*** Opening of Records provided ***
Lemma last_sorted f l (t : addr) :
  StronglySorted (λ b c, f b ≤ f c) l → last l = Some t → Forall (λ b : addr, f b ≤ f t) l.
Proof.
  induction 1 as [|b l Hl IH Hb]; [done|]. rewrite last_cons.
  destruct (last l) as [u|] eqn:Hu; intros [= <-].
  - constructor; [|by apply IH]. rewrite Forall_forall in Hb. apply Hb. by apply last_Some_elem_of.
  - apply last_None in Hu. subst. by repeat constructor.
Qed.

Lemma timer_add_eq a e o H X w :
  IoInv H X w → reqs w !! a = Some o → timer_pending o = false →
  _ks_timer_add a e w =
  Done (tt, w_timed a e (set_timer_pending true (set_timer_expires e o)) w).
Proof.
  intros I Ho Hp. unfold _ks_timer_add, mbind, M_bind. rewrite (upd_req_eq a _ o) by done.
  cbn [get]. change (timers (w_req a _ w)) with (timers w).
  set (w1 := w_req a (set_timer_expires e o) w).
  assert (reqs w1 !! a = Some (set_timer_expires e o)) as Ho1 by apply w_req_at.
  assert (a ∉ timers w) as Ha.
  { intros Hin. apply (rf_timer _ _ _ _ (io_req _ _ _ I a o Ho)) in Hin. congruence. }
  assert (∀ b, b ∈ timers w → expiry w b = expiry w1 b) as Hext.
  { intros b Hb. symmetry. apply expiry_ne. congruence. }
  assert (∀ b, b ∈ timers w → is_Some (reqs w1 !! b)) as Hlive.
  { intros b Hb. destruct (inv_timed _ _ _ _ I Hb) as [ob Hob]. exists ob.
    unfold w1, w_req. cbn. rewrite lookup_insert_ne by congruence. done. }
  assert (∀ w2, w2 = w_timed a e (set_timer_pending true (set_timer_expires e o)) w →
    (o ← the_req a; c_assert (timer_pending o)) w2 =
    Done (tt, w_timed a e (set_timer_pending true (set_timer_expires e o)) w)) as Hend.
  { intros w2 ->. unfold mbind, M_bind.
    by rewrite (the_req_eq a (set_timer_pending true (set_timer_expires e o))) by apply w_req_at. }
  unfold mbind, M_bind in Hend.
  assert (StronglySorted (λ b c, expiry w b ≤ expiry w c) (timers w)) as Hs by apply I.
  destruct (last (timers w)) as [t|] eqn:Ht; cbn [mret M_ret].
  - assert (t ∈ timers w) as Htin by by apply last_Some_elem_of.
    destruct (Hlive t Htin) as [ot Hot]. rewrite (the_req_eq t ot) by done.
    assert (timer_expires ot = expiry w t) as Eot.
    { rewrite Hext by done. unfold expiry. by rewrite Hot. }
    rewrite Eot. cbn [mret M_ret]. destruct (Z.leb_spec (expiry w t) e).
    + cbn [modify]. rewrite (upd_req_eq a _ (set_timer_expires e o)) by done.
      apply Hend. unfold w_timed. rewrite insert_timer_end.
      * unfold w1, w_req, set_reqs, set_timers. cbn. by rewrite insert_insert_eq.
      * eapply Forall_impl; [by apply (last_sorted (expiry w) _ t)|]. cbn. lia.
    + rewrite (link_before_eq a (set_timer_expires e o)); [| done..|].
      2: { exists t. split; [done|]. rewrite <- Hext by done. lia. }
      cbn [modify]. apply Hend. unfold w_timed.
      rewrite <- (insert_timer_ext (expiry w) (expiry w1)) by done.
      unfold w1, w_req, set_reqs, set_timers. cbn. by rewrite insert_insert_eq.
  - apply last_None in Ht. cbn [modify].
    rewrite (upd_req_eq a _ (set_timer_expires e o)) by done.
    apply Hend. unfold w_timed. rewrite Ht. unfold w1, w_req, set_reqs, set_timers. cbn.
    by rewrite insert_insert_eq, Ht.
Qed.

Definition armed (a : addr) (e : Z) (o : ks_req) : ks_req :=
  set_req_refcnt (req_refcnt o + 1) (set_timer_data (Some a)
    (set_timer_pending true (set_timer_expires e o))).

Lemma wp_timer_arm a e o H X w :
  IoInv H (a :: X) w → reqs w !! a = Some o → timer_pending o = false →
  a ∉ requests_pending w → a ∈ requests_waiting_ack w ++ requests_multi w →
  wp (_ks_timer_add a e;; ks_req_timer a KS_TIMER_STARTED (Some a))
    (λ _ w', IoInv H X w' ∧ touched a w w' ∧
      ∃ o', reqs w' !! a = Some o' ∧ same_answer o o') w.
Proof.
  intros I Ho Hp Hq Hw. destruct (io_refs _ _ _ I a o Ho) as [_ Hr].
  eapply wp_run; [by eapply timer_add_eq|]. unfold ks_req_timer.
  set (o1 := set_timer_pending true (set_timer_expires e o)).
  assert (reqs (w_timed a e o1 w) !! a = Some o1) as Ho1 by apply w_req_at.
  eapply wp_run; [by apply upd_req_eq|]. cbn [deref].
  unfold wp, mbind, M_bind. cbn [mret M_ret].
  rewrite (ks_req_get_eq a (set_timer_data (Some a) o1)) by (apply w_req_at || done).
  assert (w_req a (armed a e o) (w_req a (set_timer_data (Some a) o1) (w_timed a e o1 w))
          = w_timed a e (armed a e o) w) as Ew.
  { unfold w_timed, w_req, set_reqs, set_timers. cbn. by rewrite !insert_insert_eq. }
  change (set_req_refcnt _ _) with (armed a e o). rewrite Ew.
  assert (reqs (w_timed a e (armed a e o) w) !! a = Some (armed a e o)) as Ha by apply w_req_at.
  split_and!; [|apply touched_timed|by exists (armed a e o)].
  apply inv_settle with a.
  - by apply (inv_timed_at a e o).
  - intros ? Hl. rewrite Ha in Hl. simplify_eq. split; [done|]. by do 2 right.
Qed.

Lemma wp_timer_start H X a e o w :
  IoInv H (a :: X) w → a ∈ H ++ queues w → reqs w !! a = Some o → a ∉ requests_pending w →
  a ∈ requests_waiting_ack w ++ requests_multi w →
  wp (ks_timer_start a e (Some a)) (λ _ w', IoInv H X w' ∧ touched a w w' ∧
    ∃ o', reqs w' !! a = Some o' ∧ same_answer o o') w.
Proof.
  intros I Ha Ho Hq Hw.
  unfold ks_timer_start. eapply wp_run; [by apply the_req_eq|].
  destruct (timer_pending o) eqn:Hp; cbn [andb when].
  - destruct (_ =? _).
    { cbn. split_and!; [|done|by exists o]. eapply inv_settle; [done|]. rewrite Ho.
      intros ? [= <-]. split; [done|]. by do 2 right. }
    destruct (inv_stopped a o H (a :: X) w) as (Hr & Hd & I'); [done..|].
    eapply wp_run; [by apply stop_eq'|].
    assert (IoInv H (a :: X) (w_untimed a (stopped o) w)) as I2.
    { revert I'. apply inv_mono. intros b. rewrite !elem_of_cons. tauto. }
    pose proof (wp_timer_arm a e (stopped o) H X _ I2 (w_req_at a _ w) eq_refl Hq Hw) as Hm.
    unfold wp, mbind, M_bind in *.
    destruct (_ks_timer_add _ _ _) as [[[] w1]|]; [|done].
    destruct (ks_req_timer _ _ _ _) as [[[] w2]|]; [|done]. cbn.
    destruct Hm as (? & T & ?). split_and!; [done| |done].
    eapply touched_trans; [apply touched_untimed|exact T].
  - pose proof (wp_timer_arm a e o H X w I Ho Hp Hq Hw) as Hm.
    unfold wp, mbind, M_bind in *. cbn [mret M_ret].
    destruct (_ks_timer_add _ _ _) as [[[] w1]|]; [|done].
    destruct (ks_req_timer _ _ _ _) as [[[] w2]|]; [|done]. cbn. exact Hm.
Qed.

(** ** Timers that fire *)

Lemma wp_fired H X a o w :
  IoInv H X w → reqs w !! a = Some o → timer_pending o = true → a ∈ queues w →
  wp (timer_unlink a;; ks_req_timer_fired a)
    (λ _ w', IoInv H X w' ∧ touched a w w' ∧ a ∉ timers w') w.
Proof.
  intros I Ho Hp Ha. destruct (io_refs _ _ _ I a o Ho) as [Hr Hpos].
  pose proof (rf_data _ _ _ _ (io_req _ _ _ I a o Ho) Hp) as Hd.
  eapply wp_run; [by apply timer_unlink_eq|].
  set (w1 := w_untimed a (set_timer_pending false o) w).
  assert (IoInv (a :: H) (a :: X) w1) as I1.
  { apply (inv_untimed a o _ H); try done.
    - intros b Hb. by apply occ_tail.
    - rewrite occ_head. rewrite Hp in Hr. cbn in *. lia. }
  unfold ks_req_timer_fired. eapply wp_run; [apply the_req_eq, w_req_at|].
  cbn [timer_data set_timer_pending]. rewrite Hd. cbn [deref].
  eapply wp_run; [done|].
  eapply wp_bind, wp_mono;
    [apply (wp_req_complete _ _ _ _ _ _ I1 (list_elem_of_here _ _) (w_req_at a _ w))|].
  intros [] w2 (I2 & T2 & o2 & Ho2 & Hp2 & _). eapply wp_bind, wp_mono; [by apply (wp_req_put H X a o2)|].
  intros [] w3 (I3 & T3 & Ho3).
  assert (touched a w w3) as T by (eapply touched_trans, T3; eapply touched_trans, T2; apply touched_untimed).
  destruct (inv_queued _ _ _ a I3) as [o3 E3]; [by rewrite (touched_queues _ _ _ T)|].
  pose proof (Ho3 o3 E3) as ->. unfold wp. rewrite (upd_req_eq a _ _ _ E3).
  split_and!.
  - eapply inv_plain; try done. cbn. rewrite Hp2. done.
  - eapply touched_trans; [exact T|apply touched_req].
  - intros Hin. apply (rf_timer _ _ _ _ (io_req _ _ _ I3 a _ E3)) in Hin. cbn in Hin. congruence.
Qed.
*** Close of Records provided ***
[What the task asks] Take the lines from the top of the data through the one that contains "(set_timer_expires e o)) w)." and copy them exactly, leaving out every line after it.

[Response to this task]
Lemma last_sorted f l (t : addr) :
  StronglySorted (λ b c, f b ≤ f c) l → last l = Some t → Forall (λ b : addr, f b ≤ f t) l.
Proof.
  induction 1 as [|b l Hl IH Hb]; [done|]. rewrite last_cons.
  destruct (last l) as [u|] eqn:Hu; intros [= <-].
  - constructor; [|by apply IH]. rewrite Forall_forall in Hb. apply Hb. by apply last_Some_elem_of.
  - apply last_None in Hu. subst. by repeat constructor.
Qed.

Lemma timer_add_eq a e o H X w :
  IoInv H X w → reqs w !! a = Some o → timer_pending o = false →
  _ks_timer_add a e w =
  Done (tt, w_timed a e (set_timer_pending true (set_timer_expires e o)) w).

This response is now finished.